__Exercise directions__.
Copy each line that contains the string "screen", taking them from the material.

__Given data__.

※

(** * Dopamint indexer: watched-address registry, discovery parser and
      filtered query adapter

    A shallow embedding of
      - [src/filters/contract_filter.go]  (ContractFilter),
      - [src/filters/event_listener.go]   (EventListener),
      - [src/database/mongodb_client.go]  (GetNFTContractAddresses),
      - the RPC wrapper of package [utils] (DopamintRPCClient, LogFilterStats)
    together with the few go-ethereum / Go library functions those files
    call ([common.HexToAddress], [common.BytesToAddress], [Address.Hex],
    [crypto.Keccak256Hash], [strings.ToLower]).

    Conventions.
      - A Go [string] is a [string]; a Go [[]byte], [common.Address]
        ([20]byte) and [common.Hash] ([32]byte) are [list byte].
      - [int] and [int64] counters are [Z]; [float64] is the primitive
        binary64 [float].
      - A Go [error] is its message.
      - [fmt.Printf]/[fmt.Println] append the formatted line to the
        standard output kept in the program state. *)

From Stdlib Require Import ZArith NArith List.
From Stdlib.Strings Require Import Ascii String Byte.
From Stdlib Require Import PrimFloat Uint63.
From stdpp Require Import base decidable countable list gmap strings pretty.

#[local] Set Warnings "-clear-no-such-hyp".

Local Open Scope string_scope.
Local Open Scope list_scope.
Local Open Scope N_scope.

(* ===================================================================== *)
(** ** Bytes *)
(* ===================================================================== *)

#[global] Instance byte_eq_dec : EqDecision byte := Byte.byte_eq_dec.

#[global] Instance byte_countable : Countable byte :=
  inj_countable' Byte.to_N (fun n => default x00 (Byte.of_N n))
    (fun b => f_equal (default x00) (Byte.of_to_N b)).

(** [byte(n)]: conversion of an integer to [uint8], keeping the low 8 bits. *)
Definition byte_of_N (n : N) : byte := default x00 (Byte.of_N (n mod 256)).

(* ===================================================================== *)
(** ** crypto.Keccak256 (library)

    [crypto.Keccak256Hash] of go-ethereum is the legacy Keccak-256 sponge
    (rate 136 bytes, capacity 512 bits, multi-rate padding 0x01 .. 0x80)
    over the Keccak-f[1600] permutation.  The state is 25 lanes of 64 bits,
    lane (x, y) stored at index [x + 5 * y]. *)
(* ===================================================================== *)

Module Keccak.

Definition mask64 : N := 0xFFFFFFFFFFFFFFFF.

Definition rotl64 (x n : N) : N :=
  N.lor (N.land (N.shiftl x n) mask64) (N.shiftr x (64 - n)).

Definition not64 (x : N) : N := N.lxor x mask64.

Definition lane (st : list N) (i : nat) : N := nth i st 0.

Definition round_constants : list N :=
  [ 0x0000000000000001; 0x0000000000008082; 0x800000000000808A;
    0x8000000080008000; 0x000000000000808B; 0x0000000080000001;
    0x8000000080008081; 0x8000000000008009; 0x000000000000008A;
    0x0000000000000088; 0x0000000080008009; 0x000000008000000A;
    0x000000008000808B; 0x800000000000008B; 0x8000000000008089;
    0x8000000000008003; 0x8000000000008002; 0x8000000000000080;
    0x000000000000800A; 0x800000008000000A; 0x8000000080008081;
    0x8000000000008080; 0x0000000080000001; 0x8000000080008008 ].

(** Rotation offsets, indexed by [x + 5 * y]. *)
Definition rotation_offsets : list N :=
  [  0;  1; 62; 28; 27;
    36; 44;  6; 55; 20;
     3; 10; 43; 25; 39;
    41; 45; 15; 21;  8;
    18;  2; 61; 56; 14 ].

Definition theta (a : list N) : list N :=
  let c := map (fun x => N.lxor (lane a x) (N.lxor (lane a (x + 5))
                 (N.lxor (lane a (x + 10)) (N.lxor (lane a (x + 15))
                 (lane a (x + 20)))))) (seq 0 5) in
  let d := map (fun x => N.lxor (lane c ((x + 4) mod 5)%nat)
                                (rotl64 (lane c ((x + 1) mod 5)%nat) 1))
               (seq 0 5) in
  map (fun i => N.lxor (lane a i) (lane d (i mod 5)%nat)) (seq 0 25).
(** * retropanel: the hand-tracked arcade panel

    A shallow embedding of the three interaction systems of the panel, of
    the system that feeds the emulator, and of the scene look-up that wires
    them:

    - [ButtonSystem]      (systems/button/ButtonSystem.ts): depth-based press
      detection with recovery and an edge-triggered action;
    - [StickGrabSystem]   (systems/analogStick/StickGrabSystem.ts): which hand
      owns which stick, attach on a select edge, detach on release;
    - [AnalogStickSystem] (systems/analogStick/AnalogStickSystem.ts): the
      normalised axis of a grabbed stick and its return to rest;
    - [NESSystem]         (systems/nes/NESSystem.ts): the read-out of the
      buttons and of the stick as a d-pad, the calls made on the emulator,
      the audio buffer, the conversion of a frame buffer into an image, the
      curve of the screen, and the discovery of the button and stick
      entities;
    - [Index]             (index.ts): [findMeshByName].

    Numbers.  The source computes in IEEE doubles and stores component fields
    as Float32.  The button code only adds, subtracts, compares and takes
    maxima, so it is embedded over the rationals [Q] and every definition
    runs; so are the audio samples, which are only copied.  The stick code
    and the curve of the screen take square roots, so they are embedded over
    the reals [R].  Rounding is not modelled in either; the frame pacing of
    [NESSystem.update], where the rounding of a double division decides how
    many frames are run, is for that reason not part of the embedding.  The
    pixels of a frame are integers, embedded over [Z] with the 32-bit
    conversion of the bit operators written out.

    Libraries.  Scene-graph queries of three.js ([Box3.containsPoint],
    [worldToLocal], [getWorldPosition]) enter the model as per-frame inputs,
    and a mesh is represented by the coordinates the systems read and
    write.  The emulator (jsnes) is represented by the calls made on it. *)

From Stdlib Require Import QArith Qminmax Reals Psatz List Bool.
From stdpp Require Import gmap strings.
Import ListNotations.

(* ===================================================================== *)
(** * ButtonSystem *)
(* ===================================================================== *)

Module ButtonSystem.
Local Open Scope Q_scope.

(** [export type ButtonState] *)
Inductive ButtonState : Set :=
| resting
| pressed
| fully_pressed
| recovering.

#[global] Instance ButtonState_eq_dec : EqDecision ButtonState.
Proof. solve_decision. Defined.

(** The [Button] component.  [restingY] defaults to [-1], which the code
    reads as "not initialised yet". *)
Record Button : Set := mkButton {
  currState : ButtonState;
  prevState : ButtonState;
  restingY : Q;
  surfaceY : Q;
  recoverySpeed : Q;
  fullPressDistance : Q;
  actionTriggered : bool
}.

Definition defaultButton : Button :=
  {| currState := resting; prevState := resting;
     restingY := -(1); surfaceY := 5 # 100; recoverySpeed := 4 # 10;
     fullPressDistance := 2 # 100; actionTriggered := false |}.

(** What the system reads from and writes to [entity.object3D]:
    [position.y], and [geometry.boundingBox.max.y] when the object is a mesh
    with a geometry whose bounding box exists. *)
Record Object3D : Set := mkObject3D {
  position_y : Q;
  geometryTopY : option Q
}.

Record Entity : Set := mkEntity {
  index : nat;
  object3D : option Object3D;
  button : Button
}.

(** For one resolved pointer position and one button: the result of
    [this.box3.containsPoint(pointerPosition)] on the expanded box, and the
    y coordinate of [buttonMesh.worldToLocal(pointerPosition)]. *)
Record Contact : Set := mkContact {
  isInside : bool;
  localPos_y : Q
}.

(** One [XRHandVisualAdapter].  [pointerPosition] is [None] when joint 17 is
    missing or none of the four look-ups yields a position
    ([positionFound] stays false); otherwise it gives, per entity index, the
    contact of that position with the entity's button. *)
Record Hand : Type := mkHand {
  pointerPosition : option (nat -> Contact)
}.

(** What one call of [update(delta)] finds in the world. *)
Record Frame : Type := mkFrame {
  xrInput : bool;                      (* this.xrInput or world.xrInput is set *)
  xrSession : bool;                    (* renderer.xr.getSession() is non-null *)
  handAdapters : option (list Hand);   (* visualAdapters.hand, instances only  *)
  delta : Q
}.

Definition Qltb (a b : Q) : bool := negb (Qle_bool b a).

(** [-0.0016], the literal of the tolerance test. *)
Definition tolerance : Q := 16 # 10000.

(** Lines 223-235: the surface used for this frame's contacts. *)
Definition buttonSurfaceY (b : Button) (m : Object3D) : Q :=
  match geometryTopY m with
  | Some geometryTop =>
      if Qltb 0 geometryTop && Qltb geometryTop 1 then geometryTop
      else surfaceY b
  | None => surfaceY b
  end.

※

__Problem solution__.
      curve of the screen, and the discovery of the button and stick
    and the curve of the screen take square roots, so they are embedded over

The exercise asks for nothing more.